Con el Estado Nacional a punto de consolidarse en Argentina, de la mano de los acuerdos y pactos entre grupos oligárquicos provinciales, una cuestión problemática, para ciertos sectores de poder, había sido el “desierto” que era dominado por diversos grupos indígenas. De esta manera, luego de varios roces fronterizos y campañas previas (como la del Brigadier General Don Juan Manuel de Rosas, en 1833-34), muchos sectores de poder consideraron "que Argentina debía ocupar esta porción de territorio y ponerla en producción en el marco de la división internacional del trabajo, que demandaba lana y tierras". Así, el objetivo de la campaña era la expansión del Ejército y el Estado argentino.

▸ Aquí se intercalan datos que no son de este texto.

(** ** All variables *)
Lemma var_facts_trans i vs tvs cs strs p e kds inl vs1 tvs1 cs1 strs1 p1 e1 kds1 inl1 A vs2 tvs2 cs2 strs2 p2 e2 kds2 inl2 A' :
  exp_inv vs tvs cs strs p e → exp_inv vs1 tvs1 cs1 strs1 p1 e1 → exp_inv vs2 tvs2 cs2 strs2 p2 e2 →
  var_facts (λ j, j = i) vs tvs cs p kds inl vs1 tvs1 cs1 p1 kds1 inl1 A →
  var_facts (λ j, S i ≤ j) vs1 tvs1 cs1 p1 kds1 inl1 vs2 tvs2 cs2 p2 kds2 inl2 A' →
  var_facts (λ j, i ≤ j) vs tvs cs p kds inl vs2 tvs2 cs2 p2 kds2 inl2 (A ++ A').
Proof.
  intros Hinv Hinv1 Hinv2 [N1 [k1 M1] C1 F1 O1 W1 K1 I1] [N2 [k2 M2] C2 F2 O2 W2 K2 I2].
  assert (∀ j t, j ≠ i → tvs !! j = Some t → ∃ t', tvs1 !! j = Some t' ∧ expanded (gr tvs cs) t (gr tvs1 cs1) t') as Hfst.
  { intros j t Hj. eapply moved_var; [done..|]. by apply O1. }
  assert (∀ t, tvs1 !! i = Some t → flat_rule (length tvs2 + length cs2) t ∧ tvs2 !! i = Some t) as Hkeep.
  { intros t Ht. destruct (F1 i t eq_refl Ht) as [_ Hf].
    destruct (moved_var _ _ _ _ _ _ _ _ _ _ _ _ _ i t Hinv1 Hinv2 M2) as (t' & Ht' & He); [apply O2; lia|done|].
    pose proof (ex_wf _ _ _ _ He) as Hw. rewrite (ex_free _ _ _ _ He Hf), length_grammar in Hw.
    rewrite (ex_free _ _ _ _ He Hf) in Ht'. by repeat split; try apply Hw. }
  split.
  - by rewrite N2.
  - exists (k1 `max` k2). eapply moved_trans; [done..|lia|lia].
  - intros j t d Hj Ht Hd. destruct (decide (j = i)) as [->|Hne]; [by eapply C1|].
    destruct (Hfst j t Hne Ht) as (t1 & Ht1 & He). destruct (ex_old _ _ _ _ He d Hd) as [?|(d' & Hd' & Ha)]; [done|].
    intros Hz. eapply (C2 j t1 d'); [lia|done..|]. by apply (agree_zero _ _ _ _ _ Ha).
  - intros j t' Hj Ht'. destruct (decide (j = i)) as [->|Hne]; [|apply (F2 j); [lia|done]].
    destruct (lookup_lt_is_Some_2 tvs1 i) as [t1 Ht1].
    { apply lookup_lt_Some in Ht'. destruct (inv_length _ _ _ _ _ _ Hinv1) as [<- _], (inv_length _ _ _ _ _ _ Hinv2) as [Hl _].
      apply (f_equal length) in N2. rewrite !length_map in N2. lia. }
    destruct (Hkeep t1 Ht1) as [? ?]. by simplify_eq.
  - intros j Hj. rewrite O2, O1 by lia. done.
  - intros j [Hj|Hj]%elem_of_app.
    + destruct (W1 j Hj) as (-> & Hk1 & Hd & (d & Hw)). destruct (Hkeep _ Hw) as [_ ?]. split_and!; [lia|done..|eauto].
    + destruct (W2 j Hj) as (Hle & Hk1 & (d & Hd) & Hw). rewrite K1 in Hk1.
      assert (j ∉ A) as HjA by (intros HA; destruct (W1 j HA) as (-> & _); lia). rewrite decide_False in Hk1 by done.
      split_and!; [lia|done| |done]. assert (is_Some (tvs !! j)) as [t Ht].
      { apply lookup_lt_is_Some_2. apply lookup_lt_Some in Hd. destruct (inv_length _ _ _ _ _ _ Hinv) as [<- _], (inv_length _ _ _ _ _ _ Hinv1) as [Hl _].
        apply (f_equal length) in N1. rewrite !length_map in N1. lia. }
      destruct (Hfst j t ltac:(lia) Ht) as (t1 & Ht1 & He). simplify_eq.
      destruct (ex_repeat _ _ _ _ He d eq_refl) as (d0 & ->). eauto.
  - intros j. rewrite K2, K1. repeat case_decide; try done; exfalso; rewrite elem_of_app in *; tauto.
  - rewrite I2, I1. apply no_own_app.
Qed.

También, el contexto internacional favorecía a Argentina, debido a las tensiones latentes entre Chile y Perú-Bolivia, "que meses más tarde explotó en la contienda conocida como la Guerra del Pacifico".

Posteriormente, el Presidente argentino, Doctor Don Nicolás Avellaneda, creo la “Gobernación de la Patagonia”, que fomento la expansión tierra adentro del Ejercito "junto a sacerdotes, médicos y periodistas" (que fueron liderados por el General Julio Argentino Roca, quien tomó el mando de la expedición que se adentró tierras abajo del Río Negro).

Así, el 11 de Octubre de 1878, comenzó la primera fase de la conocida “Campaña del Desierto”, que fue un éxito, ya que "el Ejército argentino contó con armamento prusiano y británico por lo que se facilitó parte del avance". Sin embargo, hubo resistencia de algunos grupos en las tolderías y estos fueron destruidos con relativa facilidad al cabo de pocos meses.

Finalmente, "se estima que esta primera fase se cobró la vida de 2.000 indígenas, más otros 20.000 que cayeron prisioneros, y el sector norte de la Patagonia quedó en manos del Estado argentino".

Luego, entre 1880 y 1885, Argentina continuó expandiéndose hacia el Sur "hasta llegar a Santa Cruz, adjudicándose casi toda la Patagonia".